(EXERCISE)
In the entries that follow, the line with "destruct (Nat.eqb_spec 0 (S i'));" opens the range and the line with "destruct (Nat.eqb_spec (S j) (length" closes it; repeat that range exactly, both lines included.

* * *

Lemma adequate_step i st st' tr :
  adequate st tr ->
  ((1 < length (goroutines st))%nat -> In (finder st) fs) ->
  step_goroutine inv i st = Some st' -> panicked st' = false ->
  adequate st' (tr ++ step_events i st).
Proof.
  intros (Hlen & Htags & (c0 & Hc0 & Hmain) & Hlocal & Hchan) Hf Hstep Halive.
  destruct (step_effect _ _ _ _ Hstep)
    as (_ & g & Hg &
        [-> | (_ & k & Hk & Hpool & Hch & _)]); [discriminate |].
  pose proof (step_length _ _ _ _ _ Hstep Hg) as Hl.
  pose proof (lookup_lt_Some _ _ _ Hg) as Hi.
  unfold step_events. rewrite Hg.
  assert (Hstarted : started (tr ++ map (pair i) (head_events st (code g)))
                     = started tr
                       ++ match spawned (code g) with
                          | Some c => [c]
                          | None => []
                          end)
    by (rewrite started_app, starts_head; reflexivity).
  (* the code of a goroutine that starts another one *)
  assert (Hparent : forall child, spawned (code g) = Some child ->
                      disciplined child false).
  { intros child Hsp. destruct i as [|i'].
    - rewrite Hg in Hc0. injection Hc0 as Hc0. rewrite <- Hc0 in Hmain.
      eapply (starts_collectors_succ inv st 0); eassumption.
    - assert (Hi' : (i' < length (started tr))%nat) by lia.
      destruct (lookup_lt_is_Some_2 _ _ Hi') as [p0 Hp0].
      assert (Hloc : local_inv inv fs (S i') (code g) p0
                       (events_of (S i') tr))
        by (apply Hlocal; [exact Hp0 | rewrite Hg; reflexivity]).
      destruct (local_inv_disciplined _ _ _ _ _ _ Hloc) as [listed Hd].
      eapply (disciplined_succ inv st (S i')); eassumption. }
  split; [| split; [| split; [| split]]].
  - rewrite Hstarted, length_app, Hl.
    destruct (spawned (code g)); cbn; lia.
  - intros i' ev Hin. apply in_app_or in Hin. rewrite Hl.
    destruct Hin as [Hin | Hin]; [specialize (Htags _ _ Hin); lia |].
    apply in_map_iff in Hin. destruct Hin as (x & [= <- _] & _). lia.
  - destruct i as [|i'].
    + exists k. split; [rewrite Hpool; reflexivity |].
      rewrite Hg in Hc0. injection Hc0 as Hc0. rewrite <- Hc0 in Hmain.
      eapply (starts_collectors_succ inv st 0); eassumption.
    + exists c0. split; [| exact Hmain]. rewrite Hpool.
      destruct (Nat.eqb_spec 0 (S i')); [lia |].
      destruct (Nat.eqb_spec 0 (length (goroutines st))); [lia | exact Hc0].
  - intros j p0 c Hp0 Hc.
    rewrite Hstarted in Hp0. rewrite Hpool in Hc.
    rewrite events_of_app, events_of_tagged.
    destruct (Nat.eqb_spec (S j) i) as [<- | Hne].
    + (* the goroutine that moved *)
      injection Hc as <-. rewrite Nat.eqb_refl.
      rewrite lookup_app_l in Hp0 by lia.
      apply local_inv_step; [| apply Hf; lia | exact Hk].
      apply Hlocal; [exact Hp0 | rewrite Hg; reflexivity].
    + destruct (Nat.eqb_spec i (S j)); [lia |]. rewrite app_nil_r.
      destruct (Nat.eqb_spec (S j) (length (goroutines st))) as [Hnew | Hold].
      * (* the goroutine that was started *)
        rewrite lookup_app_r in Hp0 by lia.
        assert (Hz : (j - length (started tr) = 0)%nat) by lia.
        rewrite Hz in Hp0. rewrite Hc in Hp0. cbn in Hp0.
        injection Hp0 as <-.
        rewrite events_of_none
          by (intros i' ev Hin; specialize (Htags _ _ Hin); lia).
        left. split; [apply Hparent, Hc | reflexivity].
      * assert (Hj : (S j < length (goroutines st))%nat).
        { destruct (goroutines st !! S j) as [gj|] eqn:Hgj; [| discriminate].
          eapply lookup_lt_Some, Hgj. }
        rewrite lookup_app_l in Hp0 by lia.
        apply Hlocal; assumption.
  - rewrite Hch, Hchan, map_app, map_snd_tagged, sends_app, sends_head.
    reflexivity.
Qed.

(** Along a run that keeps an invariant under which the process is alive
    and the finder holds a datacenter of [fs] once a collector runs, the
    trace stays adequate. *)
Lemma adequate_run (Q : state -> Prop) :
  (forall i st st', Q st -> step_goroutine inv i st = Some st' -> Q st') ->
  (forall st, Q st ->
     panicked st = false /\
     ((1 < length (goroutines st))%nat -> In (finder st) fs)) ->
  forall schedule st tr,
    Q st -> adequate st tr ->
    adequate (run inv schedule st) (tr ++ trace inv schedule st).
Proof.
  intros Hstep HQ schedule.
  induction schedule as [|i rest IH]; intros st tr Hq Ha;
    cbn [run trace]; [rewrite app_nil_r; exact Ha |].
  destruct (step_goroutine inv i st) as [st'|] eqn:Hs; [| apply IH; assumption].
  pose proof (Hstep _ _ _ Hq Hs) as Hq'.
  rewrite app_assoc. apply IH; [exact Hq' |].
  apply adequate_step; try assumption.
  - apply (HQ st Hq).
  - apply (HQ st' Hq').
Qed.
End Adequacy.

(** ** The finder when a collector runs *)

(** The datacenters of the listing. *)
Definition listed (inv : inventory) : list (option Datacenter) :=
  match datacenters inv with
  | Ok dcs => map Some dcs
  | Failed => []
  end.

(** [p] makes no finder and sets it to listed datacenters only. *)
Fixpoint sets_listed (inv : inventory) (p : prog) : Prop :=
  match p with
  | Return | Panic => True
  | NewFinder _ => False
  | SetDatacenter dc k => In (Some dc) (listed inv) /\ sets_listed inv k
  | Send _ k | SendUp k | SetAvailable _ k
  | WgAdd _ _ k | WgDone _ k | WgWait _ k | Go _ k => sets_listed inv k
  | GetAvailable k => forall v, sets_listed inv (k v)
  | Call c k => forall r, sets_listed inv (k r)
  | VarWaitGroup k => forall w, sets_listed inv (k w)
  end.

(** [p] sets the finder before it starts a goroutine. *)
Fixpoint sets_first (p : prog) : Prop :=
  match p with
  | Return | Panic | SetDatacenter _ _ => True
  | Go _ _ => False
  | NewFinder k | Send _ k | SendUp k | SetAvailable _ k
  | WgAdd _ _ k | WgDone _ k | WgWait _ k => sets_first k
  | GetAvailable k => forall v, sets_first (k v)
  | Call c k => forall r, sets_first (k r)
  | VarWaitGroup k => forall w, sets_first (k w)
  end.

Lemma sets_succ inv st i p k :
  sets_listed inv p -> succ inv st i p = Some k ->
  sets_listed inv k /\
  (In (refound st p) (listed inv) \/
   (refound st p = finder st /\
    (sets_first p -> sets_first k /\ spawned p = None))).
Proof.
  destruct p; cbn; intros Hs [= <-]; try contradiction;
    try (split; [first [exact Hs | apply Hs] |]; right;
         split; [reflexivity |]; intros Hf;
         first [contradiction | split; [first [exact Hf | apply Hf] | reflexivity]]).
  split; [apply Hs |]. left. apply Hs.
Qed.

(** The steps of [Collect] and of its collectors as events. *)
Lemma solo_head_main inv st c k :
  succ inv st 0 c = Some k ->
  solo inv 0 c (finder st) (vcenterAvailable st) (up st)
  = head_events st c
    ++ solo inv 0 k (refound st c) (written st c) (up st).
Proof. destruct c; cbn; intros [= <-]; reflexivity. Qed.

Section PollTrace.
Variable inv : inventory.
Variable P : Metric -> Prop.
Variables collectHostMetrics collectDatastoreMetrics : nat -> string -> prog.
Hypothesis hosts_emit :
  forall wg name, emits inv P (collectHostMetrics wg name).
Hypothesis datastores_emit :
  forall wg name, emits inv P (collectDatastoreMetrics wg name).
Hypothesis hosts_wf :
  forall wg name j, wf (collectHostMetrics wg name) j (Some wg) Pre.
Hypothesis datastores_wf :
  forall wg name j, wf (collectDatastoreMetrics wg name) j (Some wg) Pre.
Variable e : Exporter.

Let main := Collect collectHostMetrics collectDatastoreMetrics.
Let listing := after_listing collectHostMetrics collectDatastoreMetrics.
Let inv_poll :=
  poll_inv inv P collectHostMetrics collectDatastoreMetrics e.

(** Before the fan-out [Collect] is alone. *)
Definition before_fan_out (st : state) : Prop :=
  length (goroutines st) = 1%nat /\
  exists c0, code <$> (goroutines st !! 0%nat) = Some c0 /\
    (c0 = main \/ c0 = NewFinder (Call DatacenterList listing) \/
     c0 = Call DatacenterList listing \/
     (datacenters inv = Failed /\
      (c0 = SetAvailable 0 Return \/ c0 = Return))).

(** From the fan-out on the finder holds a datacenter of the listing as
    soon as a collector exists. *)
Definition finder_listed (st : state) : Prop :=
  exists c0, code <$> (goroutines st !! 0%nat) = Some c0 /\
    sets_listed inv c0 /\
    (In (finder st) (listed inv) \/
     (sets_first c0 /\ length (goroutines st) = 1%nat)).

Definition finder_inv (st : state) : Prop :=
  before_fan_out st \/ finder_listed st.

Lemma fan_out_sets wg dcs :
  (forall dc, In dc dcs -> In (Some dc) (listed inv)) ->
  sets_listed inv (fan_out collectHostMetrics collectDatastoreMetrics wg dcs)
  /\ sets_first (fan_out collectHostMetrics collectDatastoreMetrics wg dcs).
Proof.
  unfold fan_out, for_each. destruct dcs as [|dc dcs]; intros Hin.
  - cbn. split; intros v; exact I.
  - split; [| exact I].
    revert Hin. generalize (dc :: dcs). clear dc dcs.
    induction l as [|dc dcs IH]; intros Hin;
      cbn [foldr fold_right sets_listed].
    + intros v. exact I.
    + split; [apply Hin; left; reflexivity |].
      apply IH. intros dc' Hdc'. apply Hin. right. exact Hdc'.
Qed.

Lemma finder_inv_start : finder_inv (start e main).
Proof.
  left. split; [reflexivity |]. exists main. split; [reflexivity |]. auto.
Qed.

Lemma finder_inv_step i st st' :
  inv_poll st -> finder_inv st ->
  step_goroutine inv i st = Some st' -> finder_inv st'.
Proof.
  intros Hpoll Hfi Hstep.
  destruct (step_effect _ _ _ _ Hstep)
    as (_ & g & Hg &
        [-> | (_ & k & Hk & Hpool & _ & _ & Hf & _)]); [exact Hfi |].
  pose proof (step_length _ _ _ _ _ Hstep Hg) as Hl.
  pose proof (lookup_lt_Some _ _ _ Hg) as Hi.
  destruct i as [|i].
  - (* Collect moves *)
    assert (Hmain : code <$> (goroutines st' !! 0%nat) = Some k)
      by (rewrite Hpool; reflexivity).
    destruct Hfi as [(Hlen & c0 & Hc0 & Hforms) | (c0 & Hc0 & Hs & Hfin)];
      rewrite Hg in Hc0; injection Hc0 as Hc0.
    + destruct Hforms as [-> | [-> | [-> | [Hd [-> | ->]]]]];
        rewrite Hc0 in *; cbn in Hk, Hl; try discriminate;
        injection Hk as <-.
      * left. split; [lia |]. exists (NewFinder (Call DatacenterList listing)).
        split; [exact Hmain |]. auto.
      * left. split; [lia |]. exists (Call DatacenterList listing).
        split; [exact Hmain |]. auto.
      * destruct (datacenters inv) as [dcs|] eqn:Hd.
        -- right. exists (listing (Ok dcs)). split; [exact Hmain |].
           assert (Hin : forall dc, In dc dcs -> In (Some dc) (listed inv))
             by (intros dc Hdc; unfold listed; rewrite Hd; apply in_map, Hdc).
           split.
           ++ cbn. intros w. apply (fan_out_sets w dcs Hin).
           ++ right. split; [| lia]. cbn. intros w.
              apply (fan_out_sets w dcs Hin).
        -- left. split; [lia |]. exists (SetAvailable 0 Return).
           split; [exact Hmain |]. auto 10.
      * left. split; [lia |]. exists Return.
        split; [exact Hmain |]. auto 10.
    + right. exists k. split; [exact Hmain |].
      rewrite Hc0 in *.
      destruct (sets_succ inv st 0 c0 k Hs Hk) as [Hsk [Hin | [Href Hfirst]]].
      * split; [exact Hsk |]. left. rewrite Hf. exact Hin.
      * split; [exact Hsk |].
        destruct Hfin as [Hin | [Hsf Hlen]].
        -- left. rewrite Hf, Href. exact Hin.
        -- right. destruct (Hfirst Hsf) as [Hsk' Hsp].
           split; [exact Hsk' |]. rewrite Hsp in Hl. lia.
  - (* a collector moves: the finder and the code of Collect stay *)
    assert (He : emits inv P (code g)).
    { destruct Hpoll as (_ & _ & _ & He).
      apply (He (S i)); [lia | rewrite Hg; reflexivity]. }
    destruct (emits_succ _ _ st (S i) _ _ He Hk) as (_ & _ & _ & Href & _).
    assert (Hmain : code <$> (goroutines st' !! 0%nat)
                    = code <$> (goroutines st !! 0%nat)).
    { rewrite Hpool.
      destruct (Nat.eqb_spec 0 (S i)); [lia |].
      destruct (Nat.eqb_spec 0 (length (goroutines st))); [lia | reflexivity]. }
    destruct Hfi as [(Hlen & _) | (c0 & Hc0 & Hs & Hfin)]; [lia |].
    right. exists c0. split; [rewrite Hmain; exact Hc0 |].
    split; [exact Hs |].
    destruct Hfin as [Hin | [_ Hlen]]; [| lia].
    left. rewrite Hf, Href. exact Hin.
Qed.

* * *

(TASK RESPONSE)
      destruct (Nat.eqb_spec 0 (S i')); [lia |].
      destruct (Nat.eqb_spec 0 (length (goroutines st))); [lia | exact Hc0].
  - intros j p0 c Hp0 Hc.
    rewrite Hstarted in Hp0. rewrite Hpool in Hc.
    rewrite events_of_app, events_of_tagged.
    destruct (Nat.eqb_spec (S j) i) as [<- | Hne].
    + (* the goroutine that moved *)
      injection Hc as <-. rewrite Nat.eqb_refl.
      rewrite lookup_app_l in Hp0 by lia.
      apply local_inv_step; [| apply Hf; lia | exact Hk].
      apply Hlocal; [exact Hp0 | rewrite Hg; reflexivity].
    + destruct (Nat.eqb_spec i (S j)); [lia |]. rewrite app_nil_r.
      destruct (Nat.eqb_spec (S j) (length (goroutines st))) as [Hnew | Hold].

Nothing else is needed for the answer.